I love vegetables prepared in many ways, but there’s something about the contrast of cooked and raw veggies combined in one dish. It can be a big leafy salad with roasted veggies, but who wants a salad for breakfast?
This easy high protein breakfast uses all the fresh produce of the season and is turned into a velvety, rich, breakfast that is both filling and nutritious. It’s low carb and Paleo friendly, and with a few easy modifications is keto approved as well. It comes together pretty quickly, and since the veggies have a lot of flavor, I used a dash of Ava Jane’s Kitchen Citrus Salt & Pepper, an easy going blend that seasons a bit, but is not overwhelming. A sprinkling of Colima Sea Salt at the end helps bring out the flavor and adds a subtle crunch.
While you can use whatever you want, my favorite part of this is the baby arugula added after the fact. It’s spicy and peppery, and adds a fresh flair that I love. You can, of course, sub spinach or some other delicate green, but it won’t be the same, I promise you.
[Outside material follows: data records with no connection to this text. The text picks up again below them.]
(** ** Log entries *)

(** [nova_calc_entry_csum] of a copy in DRAM. *)
Definition copy_csum (bs : list byte) : Z :=
  match nova_calc_entry_csum dram_cfg dram (in_dram bs) with Ok (c, _) => c | _ => 0 end.

Definition nova_repair_entry_pr (entry : Z) : PM Z :=
  let entry_off := nova_get_addr_off entry in
  alter_off ← alter_log_entry cfg entry_off;
  if alter_off =? 0 then mret (-1) else
  entry_pr ← deref (nova_get_block (Z.land entry_off POISON_MASK));
  alter_pr ← deref (nova_get_block (Z.land alter_off POISON_MASK));
  ret ← memcpy_mcsafe_pm entry_pr alter_pr POISON_RADIUS;
  nova_flush_buffer cfg entry_pr POISON_RADIUS false;;
  mret (if ret <? 0 then -1 else 0).

Definition nova_repair_entry (bad : Z) (good : list byte) (entry_size : Z) : PM Z :=
  copy_to_pmem cfg bad (take (Z.to_nat entry_size) good);;
  mret 0.

(** The copy of an entry, after a repair if need be; [None] is a failure. *)
Definition read_entry (entry : Z) : PM (option entry_copy) :=
  '(ret, c) ← nova_get_entry_copy cfg entry uninit;
  if ret <? 0 then
    ret ← nova_repair_entry_pr entry;
    if ret <? 0 then mret None else
    '(ret, c) ← nova_get_entry_copy retry_cfg entry c;
    mret (if ret <? 0 then None else Some c)
  else mret (Some c).

(** The flag, and what [entryc] holds afterwards ([None]: left alone). *)
Definition nova_verify_entry_csum (entry : Z) : PM (bool * option (list byte)) :=
  if negb (metadata_csum cfg) then mret (true, None) else
  e ← read_entry entry;
  match e with
  | None => mret (false, None)
  | Some e =>
      alter_off ← alter_log_entry cfg (nova_get_addr_off entry);
      if alter_off =? 0 then mret (false, None) else
      alter ← deref (nova_get_block alter_off);
      a ← read_entry alter;
      match a with
      | None => mret (false, None)
      | Some a =>
          let entry_bad := negb (ec_csum e =? copy_csum (ec_bytes e)) in
          let alter_bad := negb (ec_csum a =? copy_csum (ec_bytes a)) in
          if entry_bad && alter_bad then mret (false, None)
          else if entry_bad then
            ret ← nova_repair_entry entry (ec_bytes a) (ec_size a);
            if negb (ret =? 0) then mret (false, None) else
            mret (true, Some (take (Z.to_nat (ec_size a)) (ec_bytes a)))
          else if alter_bad then
            ret ← nova_repair_entry alter (ec_bytes e) (ec_size e);
            if negb (ret =? 0) then mret (false, None) else
            mret (true, Some (take (Z.to_nat (ec_size e)) (ec_bytes e)))
          else
            let n := Z.to_nat (ec_size e) in
            ret ← (if negb (bool_decide (take n (ec_bytes e) = take n (ec_bytes a)))
                   then nova_repair_entry alter (ec_bytes e) (ec_size e) else mret 0);
            if negb (ret =? 0) then mret (false, None) else
            mret (true, Some (take n (ec_bytes e)))
      end
  end.

(** ** Inodes *)

(** [nova_check_inode_checksum] of a copy in DRAM. *)
Definition pic_bad (pic : list byte) : bool :=
  match nova_check_inode_checksum cfg dram (in_dram pic) with Ok (r, _) => negb (r =? 0) | _ => true end.

Definition nova_repair_inode_pr (bad_pi good_pi : Z) : PM Z :=
  let bad_pr := Z.land bad_pi POISON_MASK in
  let good_pr := Z.land good_pi POISON_MASK in
  if (bad_pr =? 0) || (good_pr =? 0) then bug else
  ret ← memcpy_mcsafe_pm bad_pr good_pr POISON_RADIUS;
  nova_flush_buffer cfg bad_pr POISON_RADIUS false;;
  mret (if ret <? 0 then -1 else 0).

Definition nova_repair_inode (bad_pi : Z) (good_copy : list byte) : PM Z :=
  copy_to_pmem cfg bad_pi good_copy;;
  mret 0.

(** [memcpy_mcsafe] of an inode into DRAM ([old]: the buffer before): the code
    and the buffer.  [c] tells the first reading from the second. *)
Definition read_inode (c : nova_cfg) (pi : option Z) (old : list byte) : PM (Z * list byte) :=
  match pi with
  | None => mret (mcsafe_rc c None sizeof_nova_inode, old)
  | Some p =>
      bs ← bytes_at p sizeof_nova_inode;
      let rc := mcsafe_rc c pi sizeof_nova_inode in
      mret (rc, if rc =? 0 then bs
                else take (copied_before p sizeof_nova_inode) bs ++ drop (copied_before p sizeof_nova_inode) old)
  end.

(** [memcpy_mcsafe], repairing a media error from the other copy, and again. *)
Definition reread_inode (bad good : option Z) (pic : list byte) : PM (Z * list byte) :=
  b ← deref bad;
  g ← deref good;
  ret ← nova_repair_inode_pr b g;
  if ret <? 0 then mret (ret, pic) else read_inode retry_cfg bad pic.

(** The code, and what [pic] holds afterwards. *)
Definition nova_check_inode_integrity (pi_addr alter_pi_addr : Z) (pic alter_copy : list byte)
    (check_replica : bool) : PM (Z * list byte) :=
  let pi := nova_get_block pi_addr in
  '(ret, pic) ← read_inode cfg pi pic;
  if negb (metadata_csum cfg) then mret (ret, pic) else
  let alter_pi := nova_get_block alter_pi_addr in
  '(ret, pic) ← (if ret <? 0 then reread_inode pi alter_pi pic else mret (ret, pic));
  if ret <? 0 then mret (- EIO, pic) else
  let inode_bad := pic_bad pic in
  if negb inode_bad && negb check_replica then mret (0, pic) else
  '(ret, alter_pic) ← read_inode cfg alter_pi alter_copy;
  if (ret <? 0) && inode_bad then mret (- EIO, pic) else
  '(ret, alter_pic) ← (if ret <? 0 then reread_inode alter_pi pi alter_pic else mret (ret, alter_pic));
  if ret <? 0 then mret (- EIO, pic) else
  let alter_bad := pic_bad alter_pic in
  if inode_bad && alter_bad then mret (- EIO, pic)
  else if inode_bad then
    p ← deref pi;
    ret ← nova_repair_inode p alter_pic;
    mret (if negb (ret =? 0) then - EIO else 0, if negb (ret =? 0) then pic else alter_pic)
  else if alter_bad || negb (bool_decide (pic = alter_pic)) then
    a ← deref alter_pi;
    ret ← nova_repair_inode a pic;
    mret (if negb (ret =? 0) then - EIO else 0, pic)
  else mret (0, pic).
End Integrity.

(** ** Copies in DRAM *)

Lemma read_bytes_shift m m' a a' n :
  (∀ i, 0 <= i < Z.of_nat n → m !!! (a + i) = m' !!! (a' + i)) → read_bytes m a n = read_bytes m' a' n.
Proof.
  revert a a'. induction n as [|n IH]; intros a a' Ha; simpl; [done|]. apply (f_equal2 cons).
  - specialize (Ha 0 ltac:(lia)). by rewrite !Z.add_0_r in Ha.
  - apply IH. intros i Hi. rewrite <- !Z.add_assoc. apply Ha. lia.
Qed.

Lemma in_dram_at m a n i :
  0 <= i < Z.of_nat n → view (in_dram (read_bytes m a n)) !!! (dram + i) = m !!! (a + i).
Proof.
  intros Hi. unfold in_dram. cbn [view]. rewrite lookup_total_write_bytes, length_read_bytes.
  rewrite decide_True by (unfold in_range; lia). rewrite Z.add_simpl_l, nth_read_bytes by lia. f_equal. lia.
Qed.

Lemma in_dram_read m a n o k :
  0 <= o → o + Z.of_nat k <= Z.of_nat n →
  read_bytes (view (in_dram (read_bytes m a n))) (dram + o) k = read_bytes m (a + o) k.
Proof.
  intros Ho Hk. apply read_bytes_shift. intros i Hi. rewrite <- !Z.add_assoc. apply in_dram_at. lia.
Qed.

Lemma read_bytes_take m a n k : (n <= k)%nat → take n (read_bytes m a k) = read_bytes m a n.
Proof.
  revert a n. induction k as [|k IH]; intros a [|n] Hn; try done; [lia|].
  change (m !!! a :: take n (read_bytes m (a + 1) k) = m !!! a :: read_bytes m (a + 1) n).
  rewrite IH by lia. done.
Qed.

Section IntegrityProofs.
#[local] Set Default Proof Using "Type".
Context `{Crc} `{NocacheCopy} `{CachedWrite}.
Variable cfg : nova_cfg.

Definition entry_bytes (m : mem) (t : nova_entry_type) (entry : Z) : list byte :=
  read_bytes m entry (Z.to_nat (len_in m t entry)).

(** Whether the stored checksum is that of the entry. *)
Definition sealed_entry (m : mem) (t : nova_entry_type) (entry : Z) : Prop :=
  load 4 m (entry + csum_off t) = csum_in m t entry.

(** The same bytes elsewhere are the same entry. *)
Lemma entry_same m m' t p q :
  entry_wf m t p → read_bytes m' q (Z.to_nat (len_in m t p)) = entry_bytes m t p →
  entry_wf m' t q ∧ len_in m' t q = len_in m t p ∧ csum_in m' t q = csum_in m t p ∧
  load 4 m' (q + csum_off t) = load 4 m (p + csum_off t).
Proof.
  intros [Ht Hk Hl] Hb. pose proof (len_in_range m t p) as Hr. pose proof (csum_off_range t) as Ho.
  unfold NOVA_META_CSUM_LEN in Hl.
  assert (Hat : ∀ i, 0 <= i < len_in m t p → m' !!! (q + i) = m !!! (p + i)).
  { intros i Hi. apply (f_equal (λ l, nth (Z.to_nat i) l inhabitant)) in Hb. unfold entry_bytes in Hb.
    rewrite !nth_read_bytes, !Z2Nat.id in Hb by lia. exact Hb. }
  assert (Hread : ∀ o k, 0 <= o → o + Z.of_nat k <= len_in m t p →
    read_bytes m' (q + o) k = read_bytes m (p + o) k).
  { intros o k ? ?. apply read_bytes_shift. intros i Hi. rewrite <- !Z.add_assoc. apply Hat. lia. }
  assert (Hread0 : ∀ k, Z.of_nat k <= len_in m t p → read_bytes m' q k = read_bytes m p k).
  { intros k ?. rewrite <- (Z.add_0_r q), <- (Z.add_0_r p). apply Hread; lia. }
  assert (Hoff : 4 <= csum_off t) by (destruct t; try done; by vm_compute).
  assert (Hlen : len_in m' t q = len_in m t p).
  { destruct t; try done. unfold len_in, load. rewrite Hread; [done|done|].
    unfold csum_off, de_csum, de_de_len in *. lia. }
  split; [split|split; [done|split]].
  - rewrite <- Ht. unfold load. by rewrite Hread0 by lia.
  - done.
  - by rewrite Hlen.
  - unfold csum_in. rewrite Hlen, Hread0 by lia. unfold NOVA_META_CSUM_LEN.
    destruct (Z.gtb_spec (len_in m t p - (csum_off t + 4)) 0); [|done].
    f_equal. rewrite <- !Z.add_assoc. apply Hread; lia.
  - unfold load. rewrite Hread by lia. done.
Qed.

Lemma copy_csum_eq m t entry :
  entry_wf m t entry → copy_csum cfg (entry_bytes m t entry) = csum_in m t entry.
Proof.
  intros Hwf. pose proof (len_in_range m t entry) as Hr.
  destruct (entry_same m (view (in_dram (entry_bytes m t entry))) t entry dram Hwf) as (Hwf' & _ & Hc & _).
  { unfold entry_bytes. rewrite <- (Z.add_0_r dram), in_dram_read by lia. by rewrite Z.add_0_r. }
  unfold copy_csum.
  rewrite (nova_calc_entry_csum_eq (dram_cfg cfg) t dram (in_dram (entry_bytes m t entry))) by done. done.
Qed.

(** No media errors. *)
Definition no_faults : Prop := ∀ p n, mcsafe_rc cfg p n = 0.

Definition fits_copy (m : mem) (t : nova_entry_type) (entry : Z) : Prop :=
  len_in m t entry <= NOVA_MAX_ENTRY_LEN.

Lemma get_entry_copy_eq t entry out s :
  no_faults → entry_wf (view s) t entry → fits_copy (view s) t entry →
  nova_get_entry_copy cfg entry out s =
  Ok ((0, EntryCopy (load 4 (view s) (entry + csum_off t)) (len_in (view s) t entry)
         (entry_bytes (view s) t entry)), s).
Proof.
  intros Hnf [Ht Hk Hl] Hf. unfold nova_get_entry_copy. rewrite !Hnf. cbn [Z.ltb Z.compare].
  erewrite bind_Ok; [|apply fetch_eq]. rewrite Ht.
  destruct t; try done; rewrite ?Hnf; cbn [Z.ltb Z.compare orb]; try done.
  erewrite bind_Ok; [|apply fetch_eq]. unfold fits_copy, len_in in Hf.
  destruct (Z.gtb_spec (load 2 (view s) (entry + de_de_len)) NOVA_MAX_ENTRY_LEN); [lia|]. by rewrite Hnf.
Qed.

Hypothesis Hcs : metadata_csum cfg = true.
Hypothesis Hnf : no_faults.

(** The replica of an entry, through the tail of its page. *)
Definition alter_of (m : mem) (entry : Z) : Z :=
  u64 (load 8 m (BLOCK_OFF entry + pt_alter_page) + ENTRY_LOC entry).
Lemma alter_log_entry_eq entry s :
  entry ≠ 0 → alter_log_entry cfg (nova_get_addr_off entry) s = Ok (alter_of (view s) entry, s).
Proof using Hcs.
  intros He. unfold alter_log_entry, nova_get_addr_off. rewrite Hcs, nova_get_block_Some by done. cbn [negb].
  erewrite bind_Ok; [|done]. by erewrite bind_Ok; [|apply fetch_eq].
Qed.

Definition the_copy (m : mem) (t : nova_entry_type) (entry : Z) : entry_copy :=
  EntryCopy (load 4 m (entry + csum_off t)) (len_in m t entry) (entry_bytes m t entry).

Lemma length_entry_bytes m t entry : Z.of_nat (length (entry_bytes m t entry)) = len_in m t entry.
Proof using Type. unfold entry_bytes. rewrite length_read_bytes. pose proof (len_in_range m t entry). lia. Qed.
Lemma take_entry_bytes m t entry : take (Z.to_nat (len_in m t entry)) (entry_bytes m t entry) = entry_bytes m t entry.
Proof using Type. apply take_ge. rewrite <- (length_entry_bytes m t entry). lia. Qed.

(** A copy written over an entry. *)
Lemma copy_to_pmem_view p bs s :
  Z.of_nat (length bs) <= 2 ^ 32 - 128 →
  ∃ s', copy_to_pmem cfg p bs s = Ok ((), s') ∧ mem_eq (view s') (write_bytes (view s) p bs).
Proof using Type.
  intros Hl. unfold copy_to_pmem. erewrite bind_Ok; [|apply emits_eq].
  rewrite nova_flush_buffer_eq by lia. eexists. split; [done|]. cbn [view log_state].
  rewrite (apply_events_no_store _ (flush_events _ _ _ ++ _)) by apply (flush_fence_no_store _ _ _ true).
  apply nocache_view.
Qed.

Lemma repair_entry_view p t q s :
  ∃ s', nova_repair_entry cfg p (entry_bytes (view s) t q) (len_in (view s) t q) s = Ok (0, s') ∧
    mem_eq (view s') (write_bytes (view s) p (entry_bytes (view s) t q)).
Proof using Type.
  unfold nova_repair_entry. rewrite take_entry_bytes.
  destruct (copy_to_pmem_view p (entry_bytes (view s) t q) s) as (s' & E & V).
  { rewrite length_entry_bytes. pose proof (len_in_range (view s) t q). lia. }
  exists s'. split; [|done]. by erewrite bind_Ok; [|exact E].
Qed.

(** Both copies hold [bs], and nothing but them changed. *)
Definition both_hold (m m' : mem) (p q : Z) (bs : list byte) : Prop :=
  read_bytes m' p (length bs) = bs ∧ read_bytes m' q (length bs) = bs ∧
  agree (λ x, ¬ in_range p (Z.of_nat (length bs)) x ∧ ¬ in_range q (Z.of_nat (length bs)) x) m m'.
I generally don’t use non-stick cookware, but this dish kind of requires it if you don’t want to scrape egg proteins out of your pan. Cook this up before a busy day when you won’t have time to eat again for hours, and you will be happy and full until lunch.
Prep time: 15 minutes
1 tablespoon Ava Jane’s Kitchen Avocado Oil
3 green onions, sliced
6 stalks asparagus, chopped
1 teaspoon Ava Jane’s Kitchen Citrus Salt & Pepper
6 eggs, beaten
2 cups baby arugula
10 cherry tomatoes, sliced
Colima Sea Salt and fresh black pepper
Heat a non-stick skillet over medium heat. Add the green onions and asparagus and cook for 2-3 minutes until soft. Add the Citrus Salt & Pepper and stir. Add the eggs and turn the heat down to medium low. Cover and let cook for 5-6 minutes until eggs are set.
When done, top with arugula, tomatoes, and a sprinkling of Colima Sea Salt and black pepper.